(* ===== verification/WorkerLoop.v ===== *)
(** The worker's main loop and its local executors: [Run], [localExecutorPool] and the
    helpers between them ([internal/worker/agent.go]).

    [Run] is one goroutine over its own counters; executors are others. They meet in three
    queues, one channel of results and the actor lock table ([ActorLock]). A step is what
    one goroutine does between two of its channel or lock operations. RPCs answer anything;
    what the execution of a task returns is a parameter, which [WorkerExec] instantiates. *)
From S2P Require Import Prelude Bytes TaskSpec MetaStore Placement ActorLock WorkerExec.

Open Scope Z_scope.

(** ** Configuration *)

(** The part of [Config] that the loop reads; intervals in milliseconds. *)
Record LoopConfig := { wl_Capacity : Z; wl_TaskPoolSize : Z; wl_LLMPoolSize : Z; wl_ActorPoolSize : Z; wl_PollInterval : Z; wl_MaxTasks : Z }.
(** [positiveInt] *)
Definition positiveInt (value fallback : Z) : Z := if 0 <? value then value else fallback.
(** The defaults [Run] starts with. *)
Definition with_defaults (cfg : LoopConfig) : LoopConfig :=
  let capacity := if wl_Capacity cfg =? 0 then 1 else wl_Capacity cfg in
  let pool n := if n <=? 0 then capacity else n in
  {| wl_Capacity := capacity; wl_TaskPoolSize := pool (wl_TaskPoolSize cfg); wl_LLMPoolSize := pool (wl_LLMPoolSize cfg);
     wl_ActorPoolSize := pool (wl_ActorPoolSize cfg); wl_PollInterval := if wl_PollInterval cfg =? 0 then 200 else wl_PollInterval cfg;
     wl_MaxTasks := wl_MaxTasks cfg |}.
Definition localCapacity (cfg : LoopConfig) : Z := if wl_Capacity cfg <=? 0 then 1 else wl_Capacity cfg.
(** The size of the queues and of the results channel. *)
Definition queueSize (cfg : LoopConfig) : nat := Z.to_nat (positiveInt (wl_Capacity cfg) 1).

(** ** State *)

Inductive pool := PTask | PLLM | PActor.
#[export] Instance pool_eq_dec : EqDecision pool.
Proof. solve_decision. Defined.
(** The queue a task belongs to ([Dispatch]). *)
Definition pool_of (task : TaskSpec) : pool :=
  if negb (str_empty (ts_LlmModelName task)) then PLLM else if negb (str_empty (ts_ActorId task)) then PActor else PTask.
(** [startLocalExecutorPool]: the executors, each with the queue it serves. *)
Definition executors (cfg : LoopConfig) : list pool :=
  replicate (Z.to_nat (positiveInt (wl_TaskPoolSize cfg) 1)) PTask ++ replicate (Z.to_nat (positiveInt (wl_ActorPoolSize cfg) 1)) PActor ++
  replicate (Z.to_nat (positiveInt (wl_LLMPoolSize cfg) 1)) PLLM.

(** [workerJobResult] *)
Record JobResult := { jr_task : TaskSpec; jr_completion : option Completion; jr_err : option exec_error }.
Inductive phase :=
| Selecting                                   (* at the loop's select *)
| Draining                                    (* in drainWorkerResults *)
| Dispatching (rest : list (option TaskSpec)) (* in the loop over the polled tasks *)
| Returned (canceled : bool).
Inductive timer := Armed (delay : Z) | Fired | Consumed.
(** [Run]'s own variables *)
Record Main := { mn_phase : phase; mn_timer : timer; mn_inFlight : Z; mn_completed : Z; mn_dispatched : Z; mn_pending : list Completion }.
(** Where an executor stands. *)
Inductive stage := Idle | Locking (task : TaskSpec) | Running (task : TaskSpec) | Unlocking (r : JobResult) | Finishing (r : JobResult) | Exited.
(** [localExecutorPool], the executors and the context *)
Record Loop := { lp_main : Main; lp_task : list TaskSpec; lp_llm : list TaskSpec; lp_actor : list TaskSpec; lp_results : list JobResult;
  lp_stages : list stage; lp_locks : ActorLock.State; lp_canceled : bool }.

Definition queue (p : pool) (s : Loop) : list TaskSpec := match p with PTask => lp_task s | PLLM => lp_llm s | PActor => lp_actor s end.
Definition set_main (m : Main) (s : Loop) : Loop := {| lp_main := m; lp_task := lp_task s; lp_llm := lp_llm s; lp_actor := lp_actor s;
  lp_results := lp_results s; lp_stages := lp_stages s; lp_locks := lp_locks s; lp_canceled := lp_canceled s |}.
Definition set_queue (p : pool) (q : list TaskSpec) (s : Loop) : Loop := {| lp_main := lp_main s;
  lp_task := match p with PTask => q | _ => lp_task s end; lp_llm := match p with PLLM => q | _ => lp_llm s end; lp_actor := match p with PActor => q | _ => lp_actor s end;
  lp_results := lp_results s; lp_stages := lp_stages s; lp_locks := lp_locks s; lp_canceled := lp_canceled s |}.
Definition set_results (l : list JobResult) (s : Loop) : Loop := {| lp_main := lp_main s; lp_task := lp_task s; lp_llm := lp_llm s; lp_actor := lp_actor s;
  lp_results := l; lp_stages := lp_stages s; lp_locks := lp_locks s; lp_canceled := lp_canceled s |}.
Definition set_stage (i : nat) (st : stage) (s : Loop) : Loop := {| lp_main := lp_main s; lp_task := lp_task s; lp_llm := lp_llm s; lp_actor := lp_actor s;
  lp_results := lp_results s; lp_stages := <[i := st]> (lp_stages s); lp_locks := lp_locks s; lp_canceled := lp_canceled s |}.
Definition set_locks (l : ActorLock.State) (s : Loop) : Loop := {| lp_main := lp_main s; lp_task := lp_task s; lp_llm := lp_llm s; lp_actor := lp_actor s;
  lp_results := lp_results s; lp_stages := lp_stages s; lp_locks := l; lp_canceled := lp_canceled s |}.
Definition cancel (s : Loop) : Loop := {| lp_main := lp_main s; lp_task := lp_task s; lp_llm := lp_llm s; lp_actor := lp_actor s;
  lp_results := lp_results s; lp_stages := lp_stages s; lp_locks := lp_locks s; lp_canceled := true |}.

(** ** The main loop's sections *)

Section Main.
Context (cfg : LoopConfig).

(** [resetTimer]: a pending tick is drained, then the timer is set. *)
Definition resetTimer (m : Main) (delay : Z) (ph : phase) : Main := {| mn_phase := ph; mn_timer := Armed delay; mn_inFlight := mn_inFlight m;
  mn_completed := mn_completed m; mn_dispatched := mn_dispatched m; mn_pending := mn_pending m |}.
Definition set_phase (ph : phase) (m : Main) : Main := {| mn_phase := ph; mn_timer := mn_timer m; mn_inFlight := mn_inFlight m;
  mn_completed := mn_completed m; mn_dispatched := mn_dispatched m; mn_pending := mn_pending m |}.
Definition set_timer (t : timer) (m : Main) : Main := {| mn_phase := mn_phase m; mn_timer := t; mn_inFlight := mn_inFlight m;
  mn_completed := mn_completed m; mn_dispatched := mn_dispatched m; mn_pending := mn_pending m |}.
(** [collectWorkerResult] *)
Definition collectWorkerResult (r : JobResult) (m : Main) : Main := {| mn_phase := Draining; mn_timer := mn_timer m;
  mn_inFlight := if 0 <? mn_inFlight m then mn_inFlight m - 1 else mn_inFlight m; mn_completed := mn_completed m + 1; mn_dispatched := mn_dispatched m;
  mn_pending := match jr_completion r with Some c => mn_pending m ++ [c] | None => mn_pending m end |}.
(** After [drainWorkerResults] and [flushCompletions]: the batch is forgotten whether the
    control plane took it or not. *)
Definition flushed (m : Main) : Main :=
  let m' := {| mn_phase := Selecting; mn_timer := mn_timer m; mn_inFlight := mn_inFlight m; mn_completed := mn_completed m; mn_dispatched := mn_dispatched m; mn_pending := [] |} in
  if (0 <? wl_MaxTasks cfg) && (wl_MaxTasks cfg <=? mn_completed m) then set_phase (Returned false) m'
  else if mn_inFlight m <? localCapacity cfg then resetTimer m' 0 Selecting
  else m'.
Definition exhausted (m : Main) : bool := (0 <? wl_MaxTasks cfg) && (wl_MaxTasks cfg <=? mn_dispatched m).
(** What a poll asks for: the number of tasks and the wait; none when there is no room. *)
Definition poll_request (m : Main) : option (Z * Z) :=
  if (localCapacity cfg <=? mn_inFlight m) || exhausted m then None
  else
    let idle := localCapacity cfg - mn_inFlight m in
    let idle := if 0 <? wl_MaxTasks cfg then let remaining := wl_MaxTasks cfg - mn_dispatched m in if remaining <? idle then remaining else idle else idle in
    if idle <=? 0 then None else Some (idle, if mn_inFlight m =? 0 then wl_PollInterval cfg else 0).
(** [PollTaskResponse] and [pollTasks] *)
Record PollResponse := { rp_Tasks : list (option TaskSpec); rp_HasTask : bool; rp_Task : option TaskSpec }.
Definition pollTasks (resp : option PollResponse) : list (option TaskSpec) :=
  match resp with
  | None => []
  | Some resp =>
      match rp_Tasks resp with
      | [] => match rp_Task resp with Some t => if rp_HasTask resp then [Some t] else [] | None => [] end
      | tasks => tasks
      end
  end.
(** The answer to a poll; [None]: the call failed. *)
Definition polled (reply : option (option PollResponse)) (m : Main) : Main :=
  match reply with
  | None => resetTimer m (wl_PollInterval cfg) Selecting
  | Some resp =>
      match pollTasks resp with
      | [] => resetTimer m (if mn_inFlight m =? 0 then 0 else wl_PollInterval cfg) Selecting
      | tasks => set_phase (Dispatching tasks) m
      end
  end.
(** The end of the loop over the polled tasks. *)
Definition dispatch_end (m : Main) : Main :=
  resetTimer m (if (mn_inFlight m <? localCapacity cfg) && ((wl_MaxTasks cfg =? 0) || (mn_dispatched m <? wl_MaxTasks cfg)) then 0 else wl_PollInterval cfg) Selecting.
(** The next task to dispatch and those after it; none when the loop breaks or ends. *)
Definition next_dispatch (m : Main) : option (TaskSpec * list (option TaskSpec)) :=
  match mn_phase m with
  | Dispatching (Some task :: rest) => if (localCapacity cfg <=? mn_inFlight m) || exhausted m then None else Some (task, rest)
  | _ => None
  end.
Definition dispatched (rest : list (option TaskSpec)) (m : Main) : Main := {| mn_phase := Dispatching rest; mn_timer := mn_timer m;
  mn_inFlight := mn_inFlight m + 1; mn_completed := mn_completed m; mn_dispatched := mn_dispatched m + 1; mn_pending := mn_pending m |}.

(** ** Steps *)

Inductive label := LTau | LPoll (tasks waitMs : Z) | LDispatch (task : TaskSpec) | LResult (r : JobResult) | LFlush (batch : list Completion) (accepted : bool) | LDrop (r : JobResult).
Definition tid_of (i : nat) : positive := Pos.of_succ_nat i.
Definition lock_pc (i : nat) (s : Loop) : ActorLock.pc := ActorLock.pc_of (lp_locks s) (tid_of i).
Definition set_lock (i : nat) (t : ActorLock.Table) (c : ActorLock.pc) (s : Loop) : Loop := set_locks (ActorLock.set_pc t (lp_locks s) (tid_of i) c) s.

(** What the execution of a task by executor [i] may return. *)
Context (outcome : nat → TaskSpec → JobResult → Prop).

(** [Run] *)
Inductive main_step : Loop → label → Loop → Prop :=
| run_canceled s : mn_phase (lp_main s) = Selecting → lp_canceled s = true → main_step s LTau (set_main (set_phase (Returned true) (lp_main s)) s)
| run_result s r rest : mn_phase (lp_main s) = Selecting ∨ mn_phase (lp_main s) = Draining → lp_results s = r :: rest →
    main_step s (LResult r) (set_results rest (set_main (collectWorkerResult r (lp_main s)) s))
| run_flush s accepted : mn_phase (lp_main s) = Draining → lp_results s = [] → main_step s (LFlush (mn_pending (lp_main s)) accepted) (set_main (flushed (lp_main s)) s)
| run_heartbeat s : mn_phase (lp_main s) = Selecting → main_step s LTau s
| run_no_poll s : mn_phase (lp_main s) = Selecting → mn_timer (lp_main s) = Fired → poll_request (lp_main s) = None →
    main_step s LTau (set_main (resetTimer (lp_main s) (wl_PollInterval cfg) Selecting) s)
| run_poll s n w reply : mn_phase (lp_main s) = Selecting → mn_timer (lp_main s) = Fired → poll_request (lp_main s) = Some (n, w) →
    main_step s (LPoll n w) (set_main (polled reply (set_timer Consumed (lp_main s))) s)
| run_dispatch s task rest : next_dispatch (lp_main s) = Some (task, rest) → (length (queue (pool_of task) s) < queueSize cfg)%nat →
    main_step s (LDispatch task) (set_queue (pool_of task) (queue (pool_of task) s ++ [task]) (set_main (dispatched rest (lp_main s)) s))
| run_dispatch_canceled s task rest : next_dispatch (lp_main s) = Some (task, rest) → lp_canceled s = true → main_step s LTau (set_main (dispatch_end (lp_main s)) s)
| run_dispatch_end s rest : mn_phase (lp_main s) = Dispatching rest → next_dispatch (lp_main s) = None → main_step s LTau (set_main (dispatch_end (lp_main s)) s).

(** [runPythonWorker], [runLLMWorker], [finish]; [lockActor] and its unlock closure are cut
    as in [ActorLock]. *)
Inductive executor_step (i : nat) : Loop → label → Loop → Prop :=
| ex_take s p task rest : lp_stages s !! i = Some Idle → executors cfg !! i = Some p → queue p s = task :: rest →
    executor_step i s LTau (set_stage i (if bool_decide (p = PActor) then Locking task else Running task) (set_queue p rest s))
| ex_lock s task : lp_stages s !! i = Some (Locking task) → lock_pc i s = ActorLock.Outside → ts_ActorId task ≠ EmptyString →
    executor_step i s LTau (let '(t, p) := ActorLock.lock_lookup (ActorLock.st_table (lp_locks s)) (ts_ActorId task) in set_lock i t (ActorLock.Waiting (ts_ActorId task) p) s)
| ex_locked s task a p t : lp_stages s !! i = Some (Locking task) → lock_pc i s = ActorLock.Waiting a p → ActorLock.entry_lock (ActorLock.st_table (lp_locks s)) p = Some t →
    executor_step i s LTau (set_stage i (Running task) (set_lock i t (ActorLock.Holding a p) s))
| ex_run s task r : lp_stages s !! i = Some (Running task) → outcome i task r → jr_task r = task →
    executor_step i s LTau (set_stage i (if bool_decide (executors cfg !! i = Some PActor) then Unlocking r else Finishing r) s)
| ex_unlock s r a p t : lp_stages s !! i = Some (Unlocking r) → lock_pc i s = ActorLock.Holding a p → ActorLock.entry_unlock (ActorLock.st_table (lp_locks s)) p = Some t →
    executor_step i s LTau (set_lock i t (ActorLock.Releasing a p) s)
| ex_unlocked s r a p : lp_stages s !! i = Some (Unlocking r) → lock_pc i s = ActorLock.Releasing a p →
    executor_step i s LTau (set_stage i (Finishing r) (set_lock i (ActorLock.unlock_table (ActorLock.st_table (lp_locks s)) a p) ActorLock.Outside s))
| ex_finish s r : lp_stages s !! i = Some (Finishing r) → (length (lp_results s) < queueSize cfg)%nat →
    executor_step i s LTau (set_stage i Idle (set_results (lp_results s ++ [r]) s))
| ex_drop s r : lp_stages s !! i = Some (Finishing r) → lp_canceled s = true → executor_step i s (LDrop r) (set_stage i Idle s)
| ex_exit s : lp_stages s !! i = Some Idle → lp_canceled s = true ∨ (∃ b, mn_phase (lp_main s) = Returned b) ∧ (∃ p, executors cfg !! i = Some p ∧ queue p s = []) →
    executor_step i s LTau (set_stage i Exited s).

Inductive step : Loop → label → Loop → Prop :=
| step_main s l s' : main_step s l s' → step s l s'
| step_executor i s l s' : executor_step i s l s' → step s l s'
| step_cancel s : step s LTau (cancel s)
| step_tick s d : mn_timer (lp_main s) = Armed d → step s LTau (set_main (set_timer Fired (lp_main s)) s).

(** The loop as [Run] enters it. *)
Definition start : Loop := {| lp_main := {| mn_phase := Selecting; mn_timer := Armed 0; mn_inFlight := 0; mn_completed := 0; mn_dispatched := 0; mn_pending := [] |};
  lp_task := []; lp_llm := []; lp_actor := []; lp_results := []; lp_stages := replicate (length (executors cfg)) Idle;
  lp_locks := ActorLock.init; lp_canceled := false |}.
(** The states the loop comes to, with what it did, last first. *)
Inductive reachable : list label → Loop → Prop :=
| reach_start : reachable [] start
| reach_step tr s l s' : reachable tr s → step s l s' → reachable (l :: tr) s'.
End Main.
(* ===== verification/WorkerLoopDemo.v ===== *)
(** A run of the worker's loop, for the witnesses of [WorkerLoopSpec]: one actor task is polled,
    executed and reported, and the worker stops. *)
From S2P Require Import Prelude Bytes EventCodec TaskSpec MetaStore Placement ActorLock TaskReplay ControlTasks ServiceDemo.
From S2P Require Import WorkerExec WorkerExecSpec WorkerExecDemo WorkerLoop WorkerLoopSpec.

Open Scope Z_scope.

Definition demo_loop : LoopConfig := with_defaults {| wl_Capacity := 0; wl_TaskPoolSize := 0; wl_LLMPoolSize := 0; wl_ActorPoolSize := 0; wl_PollInterval := 0; wl_MaxTasks := 1 |}.
Definition with_ActorId (id : string) (t : TaskSpec) : TaskSpec := {|
  ts_TaskId := ts_TaskId t; ts_TaskName := ts_TaskName t; ts_FunctionName := ts_FunctionName t; ts_FunctionSource := ts_FunctionSource t; ts_FunctionRef := ts_FunctionRef t;
  ts_FunctionHash := ts_FunctionHash t; ts_ArgsJson := ts_ArgsJson t; ts_IdempotencyKey := ts_IdempotencyKey t; ts_WorkflowId := ts_WorkflowId t; ts_StepId := ts_StepId t;
  ts_TargetWorkerId := ts_TargetWorkerId t; ts_ActorId := id; ts_ActorCallId := ts_ActorCallId t; ts_ActorClassName := ts_ActorClassName t;
  ts_ActorClassSource := ts_ActorClassSource t; ts_ActorMethod := ts_ActorMethod t; ts_ActorStateJson := ts_ActorStateJson t; ts_ActorInitArgsJson := ts_ActorInitArgsJson t;
  ts_ActorEpoch := ts_ActorEpoch t; ts_LlmModelName := ts_LlmModelName t; ts_LlmModelVersion := ts_LlmModelVersion t; ts_LlmAdapter := ts_LlmAdapter t;
  ts_LlmMaxTokens := ts_LlmMaxTokens t; ts_TimeoutMs := ts_TimeoutMs t; ts_TaskLeaseEpoch := ts_TaskLeaseEpoch t |}.
Definition actor_job : TaskSpec := with_ActorId "a1" (job "t1" "" "").

Section Run.
Context (outcome : nat → TaskSpec → JobResult → Prop) (r : JobResult) (Ho : outcome 1%nat actor_job r) (Hr : jr_task r = actor_job).
Abbreviation comes := (reachable demo_loop outcome).

(** One more step, of [Run] or of the actor executor. *)
Ltac forward H tac := match type of H with reachable _ _ ?tr ?s => let H' := fresh "Hs" in
  eassert (reachable demo_loop outcome (_ :: tr) _) as H' by (eapply reach_step; [exact H|tac s]); clear H; rename H' into H end.
(** Up to the start of the execution. *)
Ltac to_running H :=
  pose proof (reach_start demo_loop outcome) as H;
  forward H ltac:(fun s => exact (step_tick demo_loop outcome s 0 eq_refl));
  forward H ltac:(fun s => exact (step_main _ _ _ _ _ (run_poll demo_loop s 1 200 (Some (Some {| rp_Tasks := [Some actor_job]; rp_HasTask := false; rp_Task := None |})) eq_refl eq_refl eq_refl)));
  forward H ltac:(fun s => exact (step_main _ _ _ _ _ (run_dispatch demo_loop s actor_job [] eq_refl (le_n 1))));
  forward H ltac:(fun s => exact (step_main _ _ _ _ _ (run_dispatch_end demo_loop s [] eq_refl eq_refl)));
  forward H ltac:(fun s => exact (step_executor _ _ 1%nat _ _ _ (ex_take demo_loop outcome 1 s PActor actor_job [] eq_refl eq_refl eq_refl)));
  forward H ltac:(fun s => exact (step_executor _ _ 1%nat _ _ _ (ex_lock demo_loop outcome 1 s actor_job eq_refl eq_refl ltac:(discriminate))));
  forward H ltac:(fun s => exact (step_executor _ _ 1%nat _ _ _ (ex_locked demo_loop outcome 1 s actor_job "a1" 1 _ eq_refl eq_refl eq_refl))).
Lemma demo_running : ∃ tr s, comes tr s ∧ at_select s ∧ lp_canceled s = false ∧ lp_stages s !! 1%nat = Some (Running actor_job).
Proof. to_running Hrun. eexists _, _. split; [exact Hrun|]. split_and!; [by left|done|done]. Qed.
(** To the end. *)
Lemma demo_stopped : ∃ tr s, comes tr s ∧ mn_phase (lp_main s) = Returned false ∧ project dispatches tr = [actor_job] ∧ project flushes tr = omap jr_completion [r].
Proof.
  to_running Hrun.
  forward Hrun ltac:(fun s => exact (step_executor _ _ 1%nat _ _ _ (ex_run demo_loop outcome 1 s actor_job r eq_refl Ho Hr))).
  forward Hrun ltac:(fun s => exact (step_executor _ _ 1%nat _ _ _ (ex_unlock demo_loop outcome 1 s r "a1" 1 _ eq_refl eq_refl eq_refl))).
  forward Hrun ltac:(fun s => exact (step_executor _ _ 1%nat _ _ _ (ex_unlocked demo_loop outcome 1 s r "a1" 1 eq_refl eq_refl))).
  forward Hrun ltac:(fun s => exact (step_executor _ _ 1%nat _ _ _ (ex_finish demo_loop outcome 1 s r eq_refl (le_n 1)))).
  forward Hrun ltac:(fun s => exact (step_main _ _ _ _ _ (run_result demo_loop s r [] (or_introl eq_refl) eq_refl))).
  forward Hrun ltac:(fun s => exact (step_main _ _ _ _ _ (run_flush demo_loop s true eq_refl eq_refl))).
  eexists _, _. split; [exact Hrun|]. split_and!; [reflexivity|reflexivity|]. cbn. by destruct (jr_completion r).
Qed.
End Run.

(** ** Witnesses *)

(** An execution that reports nothing. *)
Definition silent (i : nat) (task : TaskSpec) (r : JobResult) : Prop := r = {| jr_task := task; jr_completion := None; jr_err := None |}.
Lemma silent_returns i t : ∃ r, silent i t r ∧ jr_task r = t.
Proof. by eexists. Qed.
Lemma worker_accounts_for_every_task_witness : ∃ tr s, reachable demo_loop silent tr s ∧ lp_stages s !! 1%nat = Some (Running actor_job) ∧
  project dispatches tr ≡ₚ map jr_task (project collects tr) ++ map jr_task (project drops tr) ++ in_flight s.
Proof.
  destruct (demo_running silent) as (tr & s & Hs & _ & _ & Hi). exists tr, s. split_and!; [done|done|]. by apply (worker_accounts_for_every_task demo_loop silent tr s).
Defined.
Lemma worker_drains_witness : ∃ tr s tr' s', reachable demo_loop silent tr s ∧ lp_stages s !! 1%nat = Some (Running actor_job) ∧
  reachable demo_loop silent (tr' ++ tr) s' ∧ in_flight s' = [].
Proof.
  destruct (demo_running silent) as (tr & s & Hs & Hsel & Hc & Hi).
  destruct (worker_drains demo_loop silent tr s Hs Hc Hsel silent_returns) as (tr' & s' & Hs' & _ & _ & Hf & _). by exists tr, s, tr', s'.
Defined.
Lemma worker_stops_clean_witness : ∃ tr s, reachable demo_loop silent tr s ∧ mn_phase (lp_main s) = Returned false ∧ in_flight s = [].
Proof.
  destruct (demo_stopped silent {| jr_task := actor_job; jr_completion := None; jr_err := None |} eq_refl eq_refl) as (tr & s & Hs & Hph & _).
  exists tr, s. split_and!; [done|done|]. by apply (worker_stops_clean demo_loop silent tr s).
Defined.
Lemma one_task_per_actor_witness : ∃ tr s, reachable demo_loop silent tr s ∧ lp_stages s !! 1%nat = Some (Running actor_job) ∧ 1%nat = 1%nat.
Proof.
  destruct (demo_running silent) as (tr & s & Hs & _ & _ & Hi). exists tr, s. split_and!; [done|done|].
  by apply (one_task_per_actor demo_loop silent tr s 1 1 actor_job actor_job).
Defined.

(** The whole of it, with the execution of the task. *)
Definition demo_executes : nat → TaskSpec → JobResult → Prop :=
  @executes (toy_worker (λ _, [str_bytes "1"])) toy_executor toy_msgpack toy_prints unit toy_cache demo_worker.
Lemma demo_execution : ∃ r cn, demo_executes 1 actor_job r ∧ jr_task r = actor_job ∧ jr_completion r = Some cn.
Proof.
  set (E := toy_worker (λ _, [str_bytes "1"])).
  destruct (@executeTask E toy_executor toy_msgpack toy_prints unit toy_cache demo_worker actor_job (worker_with true)) as [[s' [[cn err]|e]]|] eqn:Hrun.
  - destruct cn as [cn|]; [|exfalso; vm_compute in Hrun; discriminate]. exists {| jr_task := actor_job; jr_completion := Some cn; jr_err := err |}, cn. split_and!; [|done|done].
    unfold demo_executes, executes. exists (worker_with true), s'. split; [exact Hrun|reflexivity].
  - exfalso. vm_compute in Hrun. discriminate.
  - exfalso. vm_compute in Hrun. discriminate.
Qed.
Lemma flushed_completions_report_witness : ∃ tr s cn task err, reachable demo_loop demo_executes tr s ∧ cn ∈ project flushes tr ∧
  task ∈ project dispatches tr ∧ reports demo_worker task cn err.
Proof.
  destruct demo_execution as (r & cn & Ho & Hr & Hcn). destruct (demo_stopped demo_executes r Ho Hr) as (tr & s & Hs & _ & _ & Hfl).
  assert (cn ∈ project flushes tr) as Hin by (rewrite Hfl; cbn; rewrite Hcn; apply list_elem_of_here).
  destruct (@flushed_completions_report (toy_worker (λ _, [str_bytes "1"])) toy_executor toy_msgpack toy_prints unit toy_cache demo_loop demo_worker tr s cn Hs Hin) as (task & err & Ht & Hrep).
  by exists tr, s, cn, task, err.
Defined.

==============================

## [Directions for this task]
From the records above, copy out the line with "(ex_locked demo_loop outcome", the line with "Lemma demo_running : ∃", and every line between them, word for word.

## [Task output]
  forward H ltac:(fun s => exact (step_executor _ _ 1%nat _ _ _ (ex_locked demo_loop outcome 1 s actor_job "a1" 1 _ eq_refl eq_refl eq_refl))).
Lemma demo_running : ∃ tr s, comes tr s ∧ at_select s ∧ lp_canceled s = false ∧ lp_stages s !! 1%nat = Some (Running actor_job).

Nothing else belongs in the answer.